Without a significant problem to solve, people – even great people – grow comfortable. Once that happens, it’s over. Perhaps not immediately, but it’s over nonetheless. Companies that lack a sense of urgency grow stagnant and complacent, missing opportunities that upstarts will pounce on. By putting themselves in the crosshairs, CEOs can ensure that they and their businesses remain sharp.

2. Ignite the passion of employees. Taking on a more pressing challenge will ignite the passion of your best people – and help you attract top talent. I’ve led my companies’ recruiting efforts for 25 years, and I can tell you one thing for certain: the most talented people aren’t motivated by money or status. They’re driven by the chance to solve our world’s biggest problems.

For top performers, winning isn’t enough. The stakes also have to be high. For employees in the middle of the curve, believing in the significance of the problem they’re trying to solve can lead to the type of engagement that leads to better performance.

3. Discover your weaknesses. Increasing the size or scope of the problem you’re trying to solve also will give you a better understanding of the weaknesses of your business. When you keep your company in its comfort zone, it’s easy to look past its weaknesses and mistakes. When you magnify your problem, you put your team under a microscope.

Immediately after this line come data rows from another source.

(* ===== verification/Own.v ===== *)
(** * The ownership segment (user/own.h) and its fault-service wrappers

    One record per (address space, page): where the page's token is, whether
    one move of it is in flight, and the generation word its waiters sleep on.
    [Own] models the segment and every operation on it; each runs under the
    header's futex mutex and is one step on the segment.  [OwnMutex] is that
    mutex, [OwnWait] the sleep and wake-up handshake on the generation word;
    both are interleavings of the atomic accesses of the source.  [Ownf] are
    the wrappers of vmremote.c that gate a page fault's service. *)
From S2P Require Import Prelude Probe.

Module Own.

(** ** Data *)
Inductive own_begin_result := OWN_BEGIN_CLAIMED | OWN_BEGIN_BUSY | OWN_BEGIN_FULL.
Inductive own_site := OWN_NONE | OWN_HOME | OWN_REMOTE.
Inductive own_transit := OWN_T_NONE | OWN_T_TO_HOME | OWN_T_TO_REMOTE.
#[global] Instance own_site_eq_dec : EqDecision own_site.
Proof. solve_decision. Defined.
#[global] Instance own_transit_eq_dec : EqDecision own_transit.
Proof. solve_decision. Defined.

Record own_ent := mk_ent {
  oe_as : Z; oe_page : Z; oe_site : own_site; oe_transit : own_transit; oe_gen : Z;
  oe_transit_owner : Z; oe_transit_us : Z; oe_waiters : Z }.
Record own_hdr := mk_hdr {
  oh_magic : Z; oh_nslots : nat; oh_lock : Z; oh_private_futex : bool;
  oh_n_begin : Z; oh_n_begin_busy : Z; oh_n_land : Z; oh_n_wait : Z;
  oh_n_wait_woken : Z; oh_n_wait_timeout : Z; oh_n_full : Z }.
Record own_segment := mk_seg { own_seg : own_hdr; own_tab : list own_ent }.

Definition OWN_MAGIC : Z := 0x4e574f76.
(** an entry of the zero-filled segment *)
Definition ent_zero : own_ent := mk_ent 0 0 OWN_NONE OWN_T_NONE 0 0 0 0.

(** The creator's header, over a zero-filled entry array of [slots]. *)
Definition own_init_create (slots : nat) : own_segment :=
  mk_seg (mk_hdr OWN_MAGIC slots 0 true 0 0 0 0 0 0 0) (replicate slots ent_zero).
(** [own_init]: [mapped] is the segment this process already has, [attached]
    the one behind an inherited descriptor ([None] creates), [env] whether
    creating and mapping succeed.  The result is the mapping it leaves and the
    return value: a segment with a foreign magic stays mapped. *)
Definition own_init (slots : nat) (mapped attached : option own_segment) (env : bool)
  : option own_segment * Z :=
  match mapped with
  | Some s => (Some s, 0)
  | None =>
      if negb env then (None, -1)
      else
        let s := match attached with Some s => s | None => own_init_create slots end in
        (Some s, if oh_magic (own_seg s) =? OWN_MAGIC then 0 else -1)
  end.
Definition own_mark_shared (s : own_segment) : own_segment :=
  let h := own_seg s in
  mk_seg (mk_hdr (oh_magic h) (oh_nslots h) (oh_lock h) false (oh_n_begin h) (oh_n_begin_busy h)
    (oh_n_land h) (oh_n_wait h) (oh_n_wait_woken h) (oh_n_wait_timeout h) (oh_n_full h)) (own_tab s).

(** ** The table *)
Definition ent_used (e : own_ent) : bool := nz (oe_as e).
Definition ent_key (e : own_ent) : Z * Z := (oe_as e, oe_page e).
Definition own_hash (as_ page : Z) : Z :=
  u64 (u64 (as_ * 1099511628211) + u64 ((page .>> 12) * 14695981039346656037)).
(** [(h + i) % n], the addition in 64 bits *)
Definition own_pos (h : Z) (n i : nat) : nat := Z.to_nat (u64 (h + Z.of_nat i) mod Z.of_nat n).

(** The [for] loop of [own_slot]: the first slot that is free or holds the
    key, after [i] rounds. *)
Fixpoint own_scan (tab : list own_ent) (h as_ page : Z) (n i rounds : nat) : option nat :=
  match rounds with
  | O => None
  | S rounds' =>
      match tab !! own_pos h n i with
      | None => None
      | Some e =>
          if ent_used e && (oe_as e =? as_) && (oe_page e =? page) then Some (own_pos h n i)
          else if negb (ent_used e) then Some (own_pos h n i)
          else own_scan tab h as_ page n (S i) rounds'
      end
  end.

Definition bump_full (h : own_hdr) : own_hdr :=
  mk_hdr (oh_magic h) (oh_nslots h) (oh_lock h) (oh_private_futex h) (oh_n_begin h)
    (oh_n_begin_busy h) (oh_n_land h) (oh_n_wait h) (oh_n_wait_woken h) (oh_n_wait_timeout h)
    (u64 (oh_n_full h + 1)).
Definition bump_begin (h : own_hdr) : own_hdr :=
  mk_hdr (oh_magic h) (oh_nslots h) (oh_lock h) (oh_private_futex h) (u64 (oh_n_begin h + 1))
    (oh_n_begin_busy h) (oh_n_land h) (oh_n_wait h) (oh_n_wait_woken h) (oh_n_wait_timeout h)
    (oh_n_full h).
Definition bump_busy (h : own_hdr) : own_hdr :=
  mk_hdr (oh_magic h) (oh_nslots h) (oh_lock h) (oh_private_futex h) (oh_n_begin h)
    (u64 (oh_n_begin_busy h + 1)) (oh_n_land h) (oh_n_wait h) (oh_n_wait_woken h)
    (oh_n_wait_timeout h) (oh_n_full h).
Definition bump_land (h : own_hdr) : own_hdr :=
  mk_hdr (oh_magic h) (oh_nslots h) (oh_lock h) (oh_private_futex h) (oh_n_begin h)
    (oh_n_begin_busy h) (u64 (oh_n_land h + 1)) (oh_n_wait h) (oh_n_wait_woken h)
    (oh_n_wait_timeout h) (oh_n_full h).

Definition own_slot (as_ page : Z) (create : bool) (s : own_segment) : own_segment * option nat :=
  let page := page_base page in
  let n := oh_nslots (own_seg s) in
  match own_scan (own_tab s) (own_hash as_ page) as_ page n 0 n with
  | None => (mk_seg (bump_full (own_seg s)) (own_tab s), None)
  | Some pos =>
      match own_tab s !! pos with
      | None => (s, None)
      | Some e =>
          if ent_used e then (s, Some pos)
          else if negb create then (s, None)
          else (mk_seg (own_seg s)
                  (<[pos := mk_ent as_ page OWN_NONE OWN_T_NONE 0 (oe_transit_owner e)
                              (oe_transit_us e) (oe_waiters e)]> (own_tab s)), Some pos)
      end
  end.

Definition put_ent (pos : nat) (e : own_ent) (s : own_segment) : own_segment :=
  mk_seg (own_seg s) (<[pos := e]> (own_tab s)).
Definition with_hdr (f : own_hdr -> own_hdr) (s : own_segment) : own_segment :=
  mk_seg (f (own_seg s)) (own_tab s).

(** ** Operations *)
Definition own_get (as_ page : Z) (s : own_segment) : (own_site * own_transit * Z) * own_segment :=
  let '(s, slot) := own_slot as_ page false s in
  match slot ≫= (fun pos => own_tab s !! pos) with
  | Some e => ((oe_site e, oe_transit e, oe_gen e), s)
  | None => ((OWN_NONE, OWN_T_NONE, 0), s)
  end.

(** [wait_gen] is written only on BUSY. *)
Definition own_begin (as_ page : Z) (to : own_transit) (tid now : Z) (s : own_segment)
  : own_begin_result * option Z * own_segment :=
  let '(s, slot) := own_slot as_ page true s in
  match slot with
  | None => (OWN_BEGIN_FULL, None, s)
  | Some pos =>
      match own_tab s !! pos with
      | None => (OWN_BEGIN_FULL, None, s)
      | Some e =>
          if negb (bool_decide (oe_transit e = OWN_T_NONE))
          then (OWN_BEGIN_BUSY, Some (oe_gen e), with_hdr bump_busy s)
          else (OWN_BEGIN_CLAIMED, None,
                with_hdr bump_begin
                  (put_ent pos (mk_ent (oe_as e) (oe_page e) (oe_site e) to (oe_gen e) tid now
                                  (oe_waiters e)) s))
      end
  end.
(* ===== verification/Ranges.v ===== *)
(** * Interval rows

    Two tables of the executor are unordered arrays of disjoint address
    intervals, one row per interval of one address space: the access
    restrictions (access-layout.h) and the shared mappings (shared-layout.h).
    They share the removal loop, the growth of the array and the linear search;
    the row type is an instance of [RangeRow], whose laws say what cutting a
    row keeps.  [carve] is the reference definition of a removal: what is left
    of each row on its own. *)
From S2P Require Import Prelude.

Class RangeRow (R V : Type) := {
  row_as : R -> Z;
  row_st : R -> Z;
  row_en : R -> Z;
  cut_hi : Z -> R -> R;        (* the part below an address *)
  cut_lo : Z -> R -> R;        (* the part from an address on *)
  row_at : R -> Z -> V         (* what the row says of an address in it *)
}.

Class RangeRowLaws (R V : Type) `{RangeRow R V} := {
  cut_hi_as x r : row_as (cut_hi x r) = row_as r;
  cut_hi_st x r : row_st (cut_hi x r) = row_st r;
  cut_hi_en x r : row_en (cut_hi x r) = x;
  cut_lo_as x r : row_as (cut_lo x r) = row_as r;
  cut_lo_st x r : row_st (cut_lo x r) = x;
  cut_lo_en x r : row_en (cut_lo x r) = row_en r;
  cut_hi_at x r a : row_at (cut_hi x r) a = row_at r a;
  cut_lo_at x r a : row_at (cut_lo x r) a = row_at r a
}.

Section ranges.
Context {R V : Type} `{RangeRowLaws R V}.
Implicit Types (r : R) (rows : list R).

(** ** Operations *)

(** [a[n++] = r] in an array of [cap] elements *)
Definition push (cap : Z) r rows : result (list R) :=
  if Z.of_nat (length rows) <? cap then Ok (rows ++ [r]) else Corrupt.

(** The test the loops make before touching a row, negated. *)
Definition row_hit (as_ st en : Z) r : bool :=
  negb (negb (row_as r =? as_) || (row_en r <=? st) || (en <=? row_st r)).

(** The removal loop over the rows from [i] on. *)
Fixpoint remove_loop (cap as_ st en : Z) (fuel i : nat) rows : result (list R) :=
  match fuel with
  | O => Hung
  | S fuel' =>
      match rows !! i with
      | None => Ok rows
      | Some r =>
          if negb (row_hit as_ st en r) then remove_loop cap as_ st en fuel' (S i) rows
          else if row_st r <? st then
            let rows := <[i := cut_hi st r]> rows in
            let! rows := (if en <? row_en r then push cap (cut_lo en r) rows else Ok rows) in
            remove_loop cap as_ st en fuel' (S i) rows
          else if en <? row_en r then
            remove_loop cap as_ st en fuel' (S i) (<[i := cut_lo en r]> rows)
          else remove_loop cap as_ st en fuel' i (swap_remove i rows)
      end
  end.
(** Every iteration moves past a row, or drops one, or leaves a row behind it
    that it will not touch again. *)
Definition remove_fuel rows : nat := S (2 * length rows).
Definition range_remove (cap as_ st en : Z) rows : result (list R) :=
  remove_loop cap as_ st en (remove_fuel rows) 0 rows.

(** The linear search: the first row that covers an address. *)
Definition row_in (as_ a : Z) r : bool :=
  (row_as r =? as_) && (row_st r <=? a) && (a <? row_en r).
Fixpoint row_find (as_ a : Z) rows : option R :=
  match rows with
  | [] => None
  | r :: rows' => if row_in as_ a r then Some r else row_find as_ a rows'
  end.
(** What the table says of an address. *)
Definition denote rows (as_ a : Z) : option V := (fun r => row_at r a) <$> row_find as_ a rows.

(** The inheritance loop: for each of the first rows of the parent, append its
    copy for the child, [f r].  The appends leave the first rows alone. *)
Fixpoint copy_loop (cap parent : Z) (f : R -> R) (first : list R) rows : result (list R) :=
  match first with
  | [] => Ok rows
  | r :: first' =>
      if negb (row_as r =? parent) then copy_loop cap parent f first' rows
      else
        let! rows := push cap (f r) rows in
        copy_loop cap parent f first' rows
  end.

(** Capacity growth: doubling from the current capacity, or from 64. *)
Fixpoint grow_loop (fuel : nat) (n count : Z) : Z :=
  match fuel with
  | O => n
  | S fuel' =>
      if (n <? count) && (n <=? U64MAX / 2) then grow_loop fuel' (n * 2) count else n
  end.
(** [alloc] is whether the allocator serves a request of that many bytes. *)
Definition reserve (alloc : Z -> bool) (size count cap : Z) : result Z :=
  if count <=? cap then Ok cap
  else
    let n := grow_loop 64 (if nz cap then cap else 64) count in
    if (n <? count) || (U64MAX / size <? n) then Aborted
    else if alloc (n * size) then Ok n else Aborted.

(** ** Invariant *)
Definition row_ok r : Prop := row_st r < row_en r.
Definition sep (r1 r2 : R) : Prop :=
  row_as r1 = row_as r2 -> row_en r1 <= row_st r2 \/ row_en r2 <= row_st r1.
Fixpoint pairwise rows : Prop :=
  match rows with [] => True | r :: rows' => Forall (sep r) rows' /\ pairwise rows' end.
Definition rows_wf rows : Prop := Forall row_ok rows /\ pairwise rows.

(** ** The reference: what a removal leaves of one row *)
Definition carve (as_ st en : Z) r : list R :=
  if row_hit as_ st en r then
    (if row_st r <? st then [cut_hi st r] else []) ++
    (if en <? row_en r then [cut_lo en r] else [])
  else [r].

Lemma sep_sym r1 r2 : sep r1 r2 -> sep r2 r1.
Proof. unfold sep. intros Hs Heq. destruct (Hs (eq_sym Heq)); auto. Qed.

Lemma pairwise_perm rows rows' : rows ≡ₚ rows' -> pairwise rows -> pairwise rows'.
Proof.
  induction 1 as [|r l l' Hp IH|r r' l|]; simpl; auto.
  - intros [Hf Hr]. split; [|auto]. by rewrite <- Hp.
  - rewrite !Forall_cons. intros ((Hs & ?) & ? & ?). auto using sep_sym.
Qed.
Lemma rows_wf_perm rows rows' : rows ≡ₚ rows' -> rows_wf rows -> rows_wf rows'.
Proof. intros Hp [? ?]. split; [by rewrite <- Hp|by eapply pairwise_perm]. Qed.

Lemma pairwise_app rows1 rows2 :
  pairwise (rows1 ++ rows2) <->
  pairwise rows1 /\ pairwise rows2 /\ forall x y, x ∈ rows1 -> y ∈ rows2 -> sep x y.
Proof.
  induction rows1 as [|r rows1 IH]; simpl.
  - split; [|naive_solver]. intros. split; [done|]. split; [done|]. by intros ? ? ?%elem_of_nil.
  - rewrite IH, Forall_app, !Forall_forall. split.
    + intros ((Ha & Hb) & Hc & Hd & He). split; [done|]. split; [done|].
      intros x y [->|Hx]%elem_of_cons Hy; auto.
    + intros ((Ha & Hb) & Hc & Hd). split; [split; [done|]|split; [done|split; [done|]]].
      * intros y Hy. apply Hd; [by left|done].
      * intros x y Hx Hy. apply Hd; [by right|done].
Qed.

(** Rows of the pieces lie inside the row they come from. *)
Lemma carve_elem as_ st en r x :
  st <= en -> row_ok r -> x ∈ carve as_ st en r ->
  row_as x = row_as r /\ row_st r <= row_st x /\ row_en x <= row_en r /\ row_ok x /\
  row_hit as_ st en x = false /\ forall a, row_at x a = row_at r a.
Proof.
  unfold carve, row_ok. intros Hle Hr Hx. destruct (row_hit as_ st en r) eqn:Hh.
  - unfold row_hit in *. apply elem_of_app in Hx as [Hx|Hx]; break; try set_solver;
      apply list_elem_of_singleton in Hx as ->.
    + rewrite cut_hi_as, cut_hi_st, cut_hi_en. setoid_rewrite cut_hi_at.
      repeat split; lia.
    + rewrite cut_lo_as, cut_lo_st, cut_lo_en. setoid_rewrite cut_lo_at.
      repeat split; lia.
  - apply list_elem_of_singleton in Hx as ->. repeat split; auto; lia.
Qed.

(** ** The loop is the reference *)
Definition spans (st en : Z) r : bool := (row_st r <? st) && (en <? row_en r).
Definition weight (as_ st en : Z) rows : nat :=
  (length rows + length (filter (fun r => row_hit as_ st en r = true) rows))%nat.
(** Room for the one row a split adds, or no row left to split. *)
Definition room (cap as_ st en : Z) (n : nat) rows : Prop :=
  Z.of_nat n < cap \/ Z.of_nat n <= cap /\
  Forall (fun r => row_hit as_ st en r = true -> spans st en r = false) rows.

Who are your top performers? Does your team run away from problems or toward them? What are the talent gaps you need to fill? By taking on a more significant challenge, you’ll learn who is – and who isn’t – up to the task at hand. And if you or your employees don’t believe that your team is capable of solving the biggest problems facing your market, it’s time to change up the team.

4. Finding my biggest challenge. At Knewton, the company I lead, we’ve taken on one of the biggest challenges of all: helping all students succeed in college.

In the U.S., on-time college graduation rates are abysmally low. Still, students are paying a high price for poor results: collectively, they carry $1.3 trillion in student debt, and we still ask them to purchase $400 textbooks that don’t do enough to help them perform well academically.

Through technology that personalizes the learning experience for students, Knewton is doing for all learners what the best teachers have always done – tailor their instruction for each student’s needs. By taking advantage of the scale of technology, we’re able to price our products affordably, rendering textbooks – and the companies that make them – obsolete.

Without a sense of urgency, companies can’t act with the speed and purpose they need to win. By finding a more significant problem and strengthening your company’s belief in that problem, CEOs can increase their market opportunity, deliver better value to customers, attract and retain the best talent, and gain a better sense of where their company needs to improve to deliver on its promise.

So ask yourself today: If not now, when? And if not us, who?

Brian Kibby is the CEO of Knewton. With more than 20 years of leadership and executive experience in the education industry, Brian is a passionate driver of digital transformation in education, with deep experience in personalized learning technology and an unmatched record for generating results.